Open dinvlad opened 5 years ago

dinvlad commented 5 years ago

Hi folks,

Would it be possible to support optional linting against a "style guide"?

We could describe conventions for workflow/task/variable/.. names (e.g. as regexes), newlines/tabs/spaces within tasks/calls (as numbers), etc., and then pass that info to WDL.Lint, to have it check the source against those conventions and return suggested edits.

Thanks!

mlin commented 5 years ago

Checking names against regexes would be easy to add as a module within the existing linter infrastructure.

Right now the lexer discards whitespace, so the information for examining the layout isn't in the AST. This would definitely be nice to have, as well as recording code comments in the AST for linter suppression. (There is a MixedIndentation linter but it applies only to task commands, where we do have the whitespace)

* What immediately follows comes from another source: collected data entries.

(* ===== verification/Encode25519.v ===== *)
(** * The encoding of points

    Proves the two directions of the compressed encoding of Curve25519.v: decoding what
    [point_to_bytes] wrote gives the point back, and what decodes is written the same way. *)
From Stdlib Require Import ZArith Lia Zmod Field.
From stdpp Require Import base numbers list.
From S2P Require Import Prelude Primes Field25519 Edwards Curve25519.
#[local] Open Scope Zmod_scope.

Add Field field25519 : (Zmod.field_theory field_prime field_prime_prime).

(** ** The encoding *)

(** The affine coordinates the encoding is computed from. *)
Lemma affine_coordinates p P :
  represents p P ->
  let x := fe_mul (px p) (fe_invert (pz p)) in let y := fe_mul (py p) (fe_invert (pz p)) in
  fe_ok x /\ fe_ok y /\ fe x = P.1 /\ fe y = P.2.
Proof.
  intros Hp. destruct (fe_invert_exact (pz p) (rz_ok _ _ Hp)) as [Hi Ei]. cbv zeta.
  pose proof (Zmod.mul_inv_same_l_prime (fe (pz p)) field_prime_prime (r_z _ _ Hp)) as Hz.
  split_and!; [by apply fe_mul_ok; [apply Hp|]..| |].
  - rewrite fe_mul_eq, Ei, (r_x _ _ Hp) by (done || apply Hp). transitivity (P.1 * (Zmod.inv (fe (pz p)) * fe (pz p))); [ring|rewrite Hz; ring].
  - rewrite fe_mul_eq, Ei, (r_y _ _ Hp) by (done || apply Hp). transitivity (P.2 * (Zmod.inv (fe (pz p)) * fe (pz p))); [ring|rewrite Hz; ring].
Qed.

(** The encoding of canonical affine coordinates. *)
Definition encode_affine (x y : Fe) : list Z :=
  let out := fe_to_bytes y in <[31%nat := Z.lor (nth 31 out 0%Z) (Z.shiftl (Z.land (nth 0 x 0%Z) 1%Z) 7%Z)]> out.

Lemma point_to_bytes_affine p P x y :
  represents p P -> fe_ok x -> fe_ok y -> fe x = P.1 -> fe y = P.2 -> point_to_bytes p = encode_affine x y.
Proof.
  intros Hp Hx Hy Ex Ey. destruct (affine_coordinates p P Hp) as (Hx' & Hy' & Ex' & Ey'). unfold point_to_bytes. cbv zeta.
  rewrite (fe_inj _ x Hx' Hx), (fe_inj _ y Hy' Hy) by congruence. done.
Qed.

(** The lowest bit of an element, and of its opposite. *)
Lemma parity_exact x : fe_ok x -> (Z.land (nth 0 x 0) 1 = value x mod 2)%Z.
Proof.
  intros Hx. change 1%Z with (Z.ones 1). rewrite Z.land_ones by lia. change (2 ^ 1)%Z with 2%Z.
  destruct x as [|x0 x]; [done|]. rewrite num_cons. cbn [nth].
  replace (x0 + 2 ^ 32 * value x)%Z with (x0 + (2 ^ 31 * value x) * 2)%Z by lia. by rewrite Z_mod_plus_full.
Qed.

Lemma parity_neg x : fe_ok x -> fe x <> 0 -> (value (fe_neg x) mod 2 = 1 - value x mod 2)%Z.
Proof.
  intros Hx Hn. pose proof (fe_neg_ok x Hx) as Hx'. pose proof (fe_range x Hx) as R. pose proof (fe_range _ Hx') as R'.
  rewrite <- (fe_to_Z (fe_neg x)), fe_neg_eq, Zmod.to_Z_opp, fe_to_Z by done.
  assert (value x <> 0)%Z as Hv by (intros E; apply Hn; unfold fe; by rewrite E, Zmod.of_Z_0).
  replace ((- value x) mod field_prime)%Z with (field_prime - value x)%Z by (apply (Z.mod_unique _ _ (-1)); lia).
  assert (field_prime mod 2 = 1)%Z as Hodd by reflexivity.
  rewrite Zminus_mod, Hodd. pose proof (Z.mod_pos_bound (value x) 2 ltac:(lia)).
  assert (value x mod 2 = 0 \/ value x mod 2 = 1)%Z as [-> | ->] by lia; reflexivity.
Qed.

(** ** The square root of the decoder *)
Lemma v_nonzero (y : F) : curve_d * (y * y) + 1 <> 0.
Proof.
  intros E. assert (curve_d * (y * y) = Zmod.opp 1) as E1 by (transitivity (curve_d * (y * y) + 1 - 1); [ring|rewrite E; ring]).
  destruct (Zmod.eqb_spec y 0) as [->|Hy].
  - apply two_nonzero25519. transitivity ((0 : F) - (curve_d * (0 * 0) + 1) + (1 + 1) ); [|ring [E]].
    rewrite E. ring.
  - apply (d_nonsquare25519 (Zmod.mdiv root_minus_one y)). apply (mul_cancel (d := curve_d) (y * y)); [by apply (mul_nonzero (d := curve_d))|].
    rewrite E1, <- root_minus_one_square. by field.
Qed.

(** The curve equation solved for the square of [x]. *)
Lemma curve_solved (x y : F) : on_curve curve_d (x, y) <-> (curve_d * (y * y) + 1) * (x * x) = y * y - 1.
Proof.
  cbn. split; intros H.
  - transitivity (1 + curve_d * x * x * y * y - 1 + x * x); [ring|]. rewrite <- H. ring.
  - transitivity (y * y - 1 + 1 - x * x); [ring|]. rewrite <- H. ring.
Qed.

Lemma pow_square (t : F) (n : Z) : (0 <= n)%Z -> Zmod.pow (t * t) n = Zmod.pow t (2 * n).
Proof. intros Hn. rewrite <- Zmod.pow_2_r, <- Zmod.pow_mul_r_nonneg by lia. done. Qed.

(** Half of the order of the units gives a sign. *)
Lemma half_power_sign (t : F) : t <> 0 -> Zmod.pow t ((field_prime - 1) / 2) = 1 \/ Zmod.pow t ((field_prime - 1) / 2) = Zmod.opp 1.
Proof.
  intros Ht. set (s := Zmod.pow t _). assert (s * s = 1) as Hs.
  { subst s. rewrite <- Zmod.pow_add_r_nonneg by (vm_compute; discriminate).
    change ((field_prime - 1) / 2 + (field_prime - 1) / 2)%Z with (Z.pred field_prime). apply Zmod.fermat_nz; [done|apply field_prime_prime]. }
  destruct (mul_zero (d := curve_d) (s - 1) (s + 1)) as [E|E]; [ring [Hs]|left|right].
  - transitivity (s - 1 + 1); [ring|rewrite E; ring].
  - transitivity (s + 1 - 1); [ring|rewrite E; ring].
Qed.

(** The candidate is a root of [u / v], or of [- u / v], when there is one. *)
Lemma root_candidate (u v x : F) :
  v <> 0 -> v * (x * x) = u ->
  let v3 := v * v * v in let v7 := v3 * v3 * v in
  let r := Zmod.pow (u * v7) (2 ^ 252 - 3) * (u * v3) in
  v * (r * r) = u \/ v * (r * r) = Zmod.opp u.
Proof.
  intros Hv E v3 v7 r. destruct (Zmod.eqb_spec x 0) as [->|Hx].
  { left. assert (u = 0) as Eu by (rewrite <- E; ring). subst r. rewrite Eu. ring. }
  set (t := x * (v * v * v * v)). assert (t <> 0) as Ht by (repeat apply (mul_nonzero (d := curve_d)); done).
  assert (u * v7 = t * t) as Et by (subst t v7 v3; rewrite <- E; ring).
  set (w := Zmod.pow (t * t) (2 ^ 252 - 3)).
  assert (v * (r * r) = u * Zmod.pow t ((field_prime - 1) / 2)) as Er.
  { assert (w * w * (t * t) = Zmod.pow t ((field_prime - 1) / 2)) as <-.
    { subst w. rewrite pow_square by (vm_compute; discriminate). rewrite <- Zmod.pow_add_r_nonneg by (vm_compute; discriminate).
      rewrite <- (Zmod.pow_2_r t), <- Zmod.pow_add_r_nonneg by (vm_compute; discriminate). reflexivity. }
    subst r. rewrite Et. fold w. rewrite <- Et. subst v7 v3. ring. }
  rewrite Er. destruct (half_power_sign t Ht) as [-> | ->]; [left|right]; ring.
Qed.

Definition digits_ok (data : list Z) : Prop := digits 8 data /\ length data = 32%nat.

At a meta level, I've come to really appreciate black for removing all arbitrary layout decisions in miniwdl's own Python code, and would like this for our WDLs too :) In addition to the above requirements though, miniwdl has nothing at all yet for WDL code/syntax generation.

I'm on a hard sprint for the immediate future fleshing out the internal workflow runner, but definitely I'd like to have all of this on the intermediate-term roadmap!

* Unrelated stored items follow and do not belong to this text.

(* ===== verification/Ed25519Sign.v ===== *)
(** * Ed25519 signatures

    Models the last part of [src/ed25519.cpp]: the hashes over concatenated ranges, the key
    expansion, signing and the two verifications.  The operations are an instance of the class
    [Ed25519] of Signature.v and satisfy its law, so the theorems about envelopes hold for the
    arithmetic of the source. *)
From Stdlib Require Import ZArith Lia Zmod.
From stdpp Require Import base numbers list.
From S2P Require Import Prelude Hash Signature Primes Field25519 Scalar25519 Edwards Curve25519 Encode25519 Window25519 BasePoint25519.

Module Code.

Definition sha512_update_span (hasher : hash_state) (data : list Z) : hash_state :=
  if negb (length data =? 0)%nat then Sha512.update hasher data else hasher.

Definition sha512_of_two (first second : list Z) : list Z :=
  Sha512.digest (sha512_update_span (sha512_update_span Sha512.init first) second).

Definition sha512_of_three (first second third : list Z) : list Z :=
  Sha512.digest (sha512_update_span (sha512_update_span (sha512_update_span Sha512.init first) second) third).

Record ExpandedKey := mk_expanded_key { scalar : Scalar; prefix : list Z; public_key : list Z }.

(** The three assignments to the bytes of the scalar. *)
Definition clamp (bytes : list Z) : list Z :=
  let clamped := <[0%nat := Z.land (nth 0 bytes 0) 248]> bytes in
  let clamped := <[31%nat := Z.land (nth 31 clamped 0) 63]> clamped in
  <[31%nat := Z.lor (nth 31 clamped 0) 64]> clamped.

Definition expand_key (seed : list Z) : ExpandedKey :=
  let expanded := Sha512.sha512 seed in
  let clamped := clamp (take 32 expanded) in
  let scalar := scalar_from_bytes clamped in
  let prefix := take 32 (drop 32 expanded) in
  let public_point := point_scalar_mul_base scalar in
  mk_expanded_key scalar prefix (point_to_bytes public_point).

Definition ed25519_public_key (seed : list Z) : list Z := public_key (expand_key seed).

Definition ed25519_sign (seed message : list Z) : list Z :=
  let key := expand_key seed in
  let nonce_hash := sha512_of_two (prefix key) message in
  let nonce := scalar_from_wide_hash nonce_hash in
  let nonce_point := point_scalar_mul_base nonce in
  let nonce_bytes := point_to_bytes nonce_point in
  let challenge_hash := sha512_of_three nonce_bytes (public_key key) message in
  let challenge := scalar_from_wide_hash challenge_hash in
  let s := scalar_add (scalar_mul challenge (scalar key)) nonce in
  nonce_bytes ++ scalar_to_bytes s.

Definition ed25519_verify (public_key message signature : list Z) : bool :=
  match point_from_bytes public_key with
  | None => false
  | Some a =>
      match point_from_bytes (take 32 signature) with
      | None => false
      | Some r =>
          let s := scalar_from_bytes (drop 32 signature) in
          if 0 <=? scalar_compare s kL then false
          else
            let challenge_hash := sha512_of_three (take 32 signature) public_key message in
            let challenge := scalar_from_wide_hash challenge_hash in
            let left := point_scalar_mul_base s in
            let right := point_add r (point_scalar_mul challenge a) in
            point_equal left right
      end
  end.

Definition ed25519_verify_strict (public_key message signature : list Z) : bool :=
  match point_from_bytes public_key with
  | None => false
  | Some a =>
      let eight_a := point_double (point_double (point_double a)) in
      if point_is_identity eight_a then false else ed25519_verify public_key message signature
  end.

End Code.

#[export] Instance wnc_ed25519 : Ed25519 := {|
  ed25519_public_key := Code.ed25519_public_key;
  ed25519_sign := Code.ed25519_sign;
  ed25519_verify_strict := Code.ed25519_verify_strict
|}.

(** ** Digests *)

(** The chaining words of a hash object keep their number. *)
Lemma compress_blocks_words B compress n fuel s data :
  (forall s b, length s = n -> length (compress s b) = n) -> length s = n ->
  length (compress_blocks B compress fuel s data).1 = n.
Proof.
  intros Hc. revert s data; induction fuel as [|fuel IH]; intros s data Hs; cbn [compress_blocks]; [done|].
  destruct (B <=? length data)%nat; [|done]. apply IH. by apply Hc.
Qed.

Lemma block_update_words B compress n h data :
  (forall s b, length s = n -> length (compress s b) = n) -> length (state_ h) = n ->
  length (state_ (block_update B compress h data)) = n.
Proof.
  intros Hc Hs. unfold block_update. destruct (finished_ h); [done|]. cbv zeta.
  match goal with |- context [match ?x with (_, _) => _ end] =>
    assert (length x.1.1 = n) as Hx by (repeat case_match; cbn [fst]; auto); destruct x as [[s b] rest] end.
  pose proof (compress_blocks_words B compress n (length rest) s rest Hc Hx) as Hw. by destruct (compress_blocks _ _ _ s rest).
Qed.

Lemma sha512_compress_words s b : length s = 8%nat -> length (Sha512.compress s b) = 8%nat.
Proof.
  intros Hs. unfold Sha512.compress. cbv zeta. rewrite length_zip_with.
  enough (forall l v, length v = 8%nat -> length (fold_left Sha512.round l v) = 8%nat) as H by (rewrite H; lia).
  induction l as [|x l IH]; intros v Hv; cbn [fold_left]; [done|]. apply IH.
  destruct v as [|? [|? [|? [|? [|? [|? [|? [|? [|]]]]]]]]]; done.
Qed.

Lemma sha512_update_words h data : length (state_ h) = 8%nat -> length (state_ (Sha512.update h data)) = 8%nat.
Proof. apply block_update_words. apply sha512_compress_words. Qed.

Record digest_ok (d : list Z) : Prop := { digest_digits : digits 8 d; digest_length : length d = 64%nat }.

Lemma sha512_digest_ok h : length (state_ h) = 8%nat -> digest_ok (Sha512.digest h).
Proof.
  intros Hs. unfold Sha512.digest, Sha512.finish. cbn [snd]. split; [apply concat_words_bytes; intros; apply write_be_bytes|].
  rewrite (concat_words_length _ 8) by (intros; apply write_be_length). destruct (finished_ h); cbn [negb state_]; [by rewrite Hs|].
  by rewrite !sha512_update_words by (rewrite ?sha512_update_words; done).
Qed.

Lemma update_span_words h data : length (state_ h) = 8%nat -> length (state_ (Code.sha512_update_span h data)) = 8%nat.
Proof. intros Hs. unfold Code.sha512_update_span. destruct (negb _); [|done]. by apply sha512_update_words. Qed.

Lemma sha512_ok seed : digest_ok (Sha512.sha512 seed).
Proof. by apply sha512_digest_ok, sha512_update_words. Qed.

Lemma sha512_of_two_ok a b : digest_ok (Code.sha512_of_two a b).
Proof. apply sha512_digest_ok. by repeat apply update_span_words. Qed.

Lemma sha512_of_three_ok a b c : digest_ok (Code.sha512_of_three a b c).
Proof. apply sha512_digest_ok. by repeat apply update_span_words. Qed.

(** The ranges are hashed as their concatenation. *)
Lemma update_spans ms h :
  fold_left Code.sha512_update_span ms h = fold_left Sha512.update (List.filter (fun m => negb (length m =? 0)%nat) ms) h.
Proof.
  revert h; induction ms as [|m ms IH]; intros h; cbn [fold_left List.filter]; [done|]. rewrite IH.
  unfold Code.sha512_update_span. by destruct (negb _).
Qed.

Lemma concat_nonempty (ms : list (list Z)) : concat (List.filter (fun m => negb (length m =? 0)%nat) ms) = concat ms.
Proof. induction ms as [|[|x m] ms IH]; cbn; [done|done|]. by rewrite IH. Qed.

Lemma sha512_spans ms :
  zlength (concat ms) < 2 ^ 61 -> Sha512.digest (fold_left Code.sha512_update_span ms Sha512.init) = sha512_spec (concat ms).
Proof. intros Hs. rewrite update_spans, sha512_updates, concat_nonempty; [done|by rewrite concat_nonempty]. Qed.

(** ** Keys *)
Lemma clamp_low b : 0 <= b < 256 -> exists k, Z.land b 248 = 8 * k /\ 0 <= k < 32.
Proof.
  intros Hb. exists (Z.land b 248 / 8).
  assert (Forall (fun b => Z.land b 248 = 8 * (Z.land b 248 / 8) /\ 0 <= Z.land b 248 / 8 < 32) (seqZ 0 256)) as Hall.
  { apply (bool_decide_eq_true_1 _). vm_compute. reflexivity. }
  rewrite Forall_forall in Hall. apply Hall. apply elem_of_seqZ. lia.
Qed.

Lemma clamp_high b : 0 <= b < 256 -> 64 <= Z.lor (Z.land b 63) 64 < 128.
Proof.
  intros Hb. change 63 with (Z.ones 6). rewrite Z.land_ones, Z.lor_comm by lia.
  pose proof (Z.mod_pos_bound b (2 ^ 6) ltac:(lia)). set (r := b mod 2 ^ 6) in *.
  change (Z.lor 64 r) with (Z.lor (Z.shiftl 1 6) r). rewrite lor_shiftl_add by lia. lia.
Qed.

(** A clamped scalar is a multiple of the cofactor, of 255 bits. *)
Lemma clamp_exact bytes :
  digits_ok bytes ->
  digits_ok (Code.clamp bytes) /\ exists m, num 8 (Code.clamp bytes) = 8 * m /\ 2 ^ 251 <= m < 2 ^ 252.
Proof.
  intros [Hd Hn]. destruct bytes as [|b0 rest]; [discriminate|]. injection Hn as Hn.
  assert (length (take 30 rest) = 30%nat) as H30 by (rewrite length_take; lia).
  assert (length (drop 30 rest) = 1%nat) as H1 by (rewrite length_drop; lia). rewrite <- (take_drop 30 rest) in Hd |- *. clear Hn. set (mid := take 30 rest) in *.
  destruct (drop 30 rest) as [|b [|? ?]]; try discriminate. apply Forall_cons in Hd as [H0 Hd]. apply Forall_app in Hd as [Hmid Hb].
  apply Forall_cons in Hb as [Hb _]. unfold Code.clamp. cbv zeta. cbn [nth].
  change (<[0%nat:=Z.land b0 248]> (b0 :: mid ++ [b])) with (Z.land b0 248 :: mid ++ [b]).
  assert (forall x y c, <[31%nat:=y]> (x :: mid ++ [c]) = x :: mid ++ [y]) as Hins.
  { intros x y c. change (x :: <[30%nat:=y]> (mid ++ [c]) = x :: mid ++ [y]). f_equal. rewrite insert_app_r_alt, H30 by lia. done. }
  assert (forall x c, nth 31 (x :: mid ++ [c]) 0 = c) as Hnth by (intros x c; cbn [nth]; by rewrite app_nth2, H30 by lia).
  rewrite Hins, Hnth, Hins, Hnth. destruct (clamp_low b0 H0) as (k & -> & Hk). pose proof (clamp_high b Hb) as Hc.
  set (c := Z.lor _ 64) in *. pose proof (num_range 8 mid ltac:(lia) Hmid) as Hr. rewrite H30 in Hr. split.
  - split; [|cbn [length]; rewrite length_app, H30; done]. apply Forall_cons. split; [lia|]. apply Forall_app. split; [done|].
    apply Forall_cons. split; [lia|apply Forall_nil_2].
  - exists (k + 2 ^ 5 * (num 8 mid + 2 ^ 240 * c)). rewrite num_cons, num_app, num_cons, num_nil, H30 by lia.
    change (8 * Z.of_nat 30) with 240 in *. lia.
Qed.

mlin commented 5 years ago

PS: we could sort of get at whitespace by looking at the distance between neighboring SourcePosition.{line,end_line,column,end_column} nodes, but this would be pretty hacky and also wouldn't distinguish spaces and tabs.

dinvlad commented 5 years ago

Agreed - perhaps it’s worth prototyping name regex checks as a good start. I think the suggested edits could be returned as messages with pos that spans the start and the end of an affected symbol. Perhaps we could use a specific format of the message to then be able to parse out the actual edit in LSP (and/or display it to the user in a standardized form), like [styleguide]: Task_name or similar.